### Task to complete
Reproduce word for word, from the entries below, the line with "(offset). *)", the line with "intros Hout. unfold", and every line between them, and nothing more.

### Data records
(** The local [data_wrapper] lives on the stack; [junk] is the value its [offset]
    field has when the (unchecked) first call does not write it. *)
Definition edge_call_setup_wrapped_ret (junk e ptr size : Z) : M edge_state Z :=
  let! s := get in
  let data_start := _shared_start s + edge_call.sizeof in
  let off :=
    match (edge_call_get_offset_from_ptr (data_start +w edge_data.sizeof) edge_data.sizeof s).2 with
    | Some off => off
    | None => junk
    end in
  memcpy (data_start +w edge_data.sizeof) ptr size ;;;
  (** the two words of [data_wrapper] *)
  modify (fun s => set_emem (write_bytes (emem s) (u64 data_start) (le64 off ++ le64 size)) s) ;;;
  store (e + edge_call.call_ret_size) edge_data.sizeof ;;;
  store_offset (e + edge_call.call_ret_offset) (u64 data_start) edge_data.sizeof.

Definition edge_call_data_ptr (s : edge_state) : Z := _shared_start s +w edge_call.sizeof.

(** ** edge_dispatch.c *)

(** [EDGECALL_SYSCALL], and the numbers [incoming_syscall] has a case for, in the order of the cases
    ([syscall_nums.h]). *)
Definition EDGECALL_SYSCALL : Z := MAX_EDGE_CALL + 1.
Definition handled_syscalls : list Z :=
  [56 (* openat *); 35 (* unlinkat *); 46 (* ftruncate *); 79 (* fstatat *); 80 (* fstat *); 17 (* getcwd *);
   64 (* write *); 63 (* read *); 81 (* sync *); 82 (* fsync *); 57 (* close *); 62 (* lseek *); 59 (* pipe2 *);
   20 (* epoll_create1 *); 49 (* chdir *); 21 (* epoll_ctl *); 22 (* epoll_pwait *); 205 (* getpeername *);
   204 (* getsockname *); 276 (* renameat2 *); 166 (* umask *); 198 (* socket *); 208 (* setsockopt *);
   203 (* connect *); 200 (* bind *); 201 (* listen *); 202 (* accept *); 207 (* recvfrom *); 206 (* sendto *);
   71 (* sendfile *); 25 (* fcntl *); 174 (* getuid *); 72 (* pselect6 *)].

(** [struct edge_syscall]: the number, then the arguments. *)
Module edge_syscall.
Definition syscall_num : Z := 0.
Definition data : Z := 8.
End edge_syscall.

Section Dispatch.
(** Calling the registered wrapper at a code address with the buffer. *)
Context (call_wrapper : Z -> Z -> M edge_state unit).
(** The system call of the host with a number and the address of its argument structure; the result is
    the 64-bit word it returns, a number or (for [getcwd]) a pointer. *)
Context (host_call : Z -> Z -> M edge_state Z).

Definition incoming_syscall (e : Z) : M edge_state unit :=
  let syscall_error := store (e + edge_call.call_status) CALL_STATUS_SYSCALL_FAILED in
  let! '(r, syscall_info, args_size) := edge_call_args_ptr e in
  match syscall_info with
  | None => syscall_error
  | Some syscall_info =>
      store (e + edge_call.call_status) CALL_STATUS_OK ;;;
      let! syscall_num := load (syscall_info + edge_syscall.syscall_num) in
      if bool_decide (syscall_num ∈ handled_syscalls) then
        let! v := host_call syscall_num (syscall_info + edge_syscall.data) in
        let! s := get in
        let ret_data_ptr := edge_call_data_ptr s in
        store ret_data_ptr v ;;;
        let! r := edge_call_setup_ret e ret_data_ptr 8 in
        if r =? 0 then ret tt else syscall_error
      else syscall_error
  end.

Definition incoming_call_dispatch (buffer : Z) : M edge_state unit :=
  let! call_id := load (buffer + edge_call.call_id) in
  let fatal_error := store (buffer + edge_call.call_status) CALL_STATUS_BAD_CALL_ID in
  if call_id =? EDGECALL_SYSCALL then incoming_syscall buffer
  else if MAX_EDGE_CALL <? call_id then fatal_error
  else
    let! s := get in
    let! func := or_ub (aget (edge_call_table s) call_id) in
    if func =? 0 then fatal_error else call_wrapper func buffer.
End Dispatch.

Definition register_call (call_id func : Z) : M edge_state Z :=
  if MAX_EDGE_CALL <? call_id then ret (-1)
  else
    let! s := get in
    let! _ := or_ub (aget (edge_call_table s) call_id) in
    modify (set_table (aset (edge_call_table s) call_id func)) ;;;
    ret 0.

(** ** Properties *)

(** A shared buffer that does not reach the end of the address space, and a table
    of the declared length. *)
Record buffer_ok (s : edge_state) : Prop := {
  bo_start : 0 <= _shared_start s;
  bo_len : 0 <= _shared_len s;
  bo_end : _shared_start s + _shared_len s < 2 ^ 64;
  bo_table : length (edge_call_table s) = Z.to_nat MAX_EDGE_CALL;
  bo_mem : mem_bytes (emem s)
}.

(** The [n] bytes from [ptr] lie in the shared buffer. *)
Definition in_shared (s : edge_state) (ptr n : Z) : Prop :=
  _shared_start s <= ptr /\ ptr + n <= _shared_start s + _shared_len s.

Lemma buffer_ok_set_emem s f : buffer_ok s -> mem_bytes f -> buffer_ok (set_emem f s).
Proof. intros [] ?. by split. Qed.

Ltac edge_words :=
  repeat match goal with
  | |- context [u64 ?x] => rewrite (u64_id x) by (unfold is_u64; lia)
  | H : context [u64 ?x] |- _ => rewrite (u64_id x) in H by (unfold is_u64; lia)
  end.

Lemma get_ptr_from_offset_spec s off n : buffer_ok s -> is_u64 off -> is_u64 n ->
  edge_call_get_ptr_from_offset off n s =
    if decide (off < _shared_len s /\ off + n <= _shared_len s) then (0, Some (_shared_start s + off)) else (-1, None).
Proof.
  intros [] Ho Hn. unfold is_u64 in *. unfold edge_call_get_ptr_from_offset, UINTPTR_MAX. edge_words.
  destruct (Z.ltb_spec (2 ^ 64 - 1 - _shared_start s) off); simpl; [case_decide; [lia|done]|].
  destruct (Z.leb_spec (_shared_len s) off); simpl; [case_decide; [lia|done]|]. edge_words.
  destruct (Z.ltb_spec (2 ^ 64 - 1 - (_shared_start s + off)) n); simpl; [case_decide; [lia|done]|].
  destruct (Z.ltb_spec (_shared_len s - off) n); simpl; [case_decide; [lia|done]|].
  case_decide; [done|lia].
Qed.

Lemma check_ptr_valid_spec s ptr n : buffer_ok s -> is_u64 ptr -> is_u64 n ->
  edge_call_check_ptr_valid ptr n s = 0 <-> in_shared s ptr n.
Proof.
  intros [] Hp Hn. unfold is_u64 in *. unfold edge_call_check_ptr_valid, in_shared, UINTPTR_MAX. edge_words.
  repeat (case_match; bool_cases); edge_words; bool_cases; try lia.
  all: try (apply orb_true_iff in H as [?|?]; bool_cases; lia).
Qed.

Lemma get_offset_from_ptr_in s ptr n : buffer_ok s -> is_u64 ptr -> is_u64 n -> in_shared s ptr n ->
  edge_call_get_offset_from_ptr ptr n s = (0, Some (ptr - _shared_start s)).
Proof.
  intros Hs Hp Hn Hin. unfold edge_call_get_offset_from_ptr.
  rewrite (proj2 (check_ptr_valid_spec s ptr n Hs Hp Hn) Hin). simpl.
  destruct Hs, Hin. unfold is_u64 in *. by edge_words.
Qed.

Lemma get_offset_from_ptr_out s ptr n : buffer_ok s -> is_u64 ptr -> is_u64 n -> ~ in_shared s ptr n ->
  exists r, edge_call_get_offset_from_ptr ptr n s = (r, None) /\ r <> 0.
Proof.
  intros Hs Hp Hn Hout. unfold edge_call_get_offset_from_ptr.
  destruct (Z.eqb_spec (edge_call_check_ptr_valid ptr n s) 0) as [E|E]; simpl; [|eauto].
  by apply check_ptr_valid_spec in E.
Qed.

(** Field reads after field writes of one [struct edge_call]. *)
Ltac edge_fields :=
  repeat first
    [ rewrite load64_store64_same
    | rewrite load64_store64_disjoint by (apply ranges_disjoint_offsets; unfold is_u64; cbv; intuition congruence) ].

Section SetupRoundTrip.
Context (s : edge_state) (e ptr size : Z).
Context (Hs : buffer_ok s) (Hptr : is_u64 ptr) (Hsize : is_u64 size).

(** The state after a successful set-up of the fields at [fs] (size) and [fo]
    (offset). *)
Definition with_slot (fs fo : Z) : edge_state :=
  set_emem (store64 (store64 (emem s) (e + fs) size) (e + fo) (ptr - _shared_start s)) s.

Lemma setup_slot fs fo : in_shared s ptr size ->
  (store (e + fs) size ;;; store_offset (e + fo) ptr size) s = Ok (0, with_slot fs fo).
Proof.
  intros Hin. unfold bind, store, modify, store_offset, get. cbn beta iota.
  assert (buffer_ok (set_emem (store64 (emem s) (e + fs) size) s)) as Hs'
    by (apply buffer_ok_set_emem; [done|apply store64_mem_bytes, Hs]).
  unfold bind. by rewrite get_offset_from_ptr_in.
Qed.

Lemma setup_slot_bad fs fo : ~ in_shared s ptr size ->
  exists r, r <> 0 /\ (store (e + fs) size ;;; store_offset (e + fo) ptr size) s =
    Ok (r, set_emem (store64 (emem s) (e + fs) size) s).
Proof.
  intros Hout. unfold bind, store, modify, store_offset, get. cbn beta iota.
  assert (buffer_ok (set_emem (store64 (emem s) (e + fs) size) s)) as Hs'
    by (apply buffer_ok_set_emem; [done|apply store64_mem_bytes, Hs]).
  destruct (get_offset_from_ptr_out _ ptr size Hs' Hptr Hsize Hout) as (r & Hr & ?).
  exists r. split; [done|]. unfold bind. by rewrite Hr.
Qed.
End SetupRoundTrip.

### Exercise response
    (offset). *)
Definition with_slot (fs fo : Z) : edge_state :=
  set_emem (store64 (store64 (emem s) (e + fs) size) (e + fo) (ptr - _shared_start s)) s.

Lemma setup_slot fs fo : in_shared s ptr size ->
  (store (e + fs) size ;;; store_offset (e + fo) ptr size) s = Ok (0, with_slot fs fo).
Proof.
  intros Hin. unfold bind, store, modify, store_offset, get. cbn beta iota.
  assert (buffer_ok (set_emem (store64 (emem s) (e + fs) size) s)) as Hs'
    by (apply buffer_ok_set_emem; [done|apply store64_mem_bytes, Hs]).
  unfold bind. by rewrite get_offset_from_ptr_in.
Qed.

Lemma setup_slot_bad fs fo : ~ in_shared s ptr size ->
  exists r, r <> 0 /\ (store (e + fs) size ;;; store_offset (e + fo) ptr size) s =
    Ok (r, set_emem (store64 (emem s) (e + fs) size) s).
Proof.
  intros Hout. unfold bind, store, modify, store_offset, get. cbn beta iota.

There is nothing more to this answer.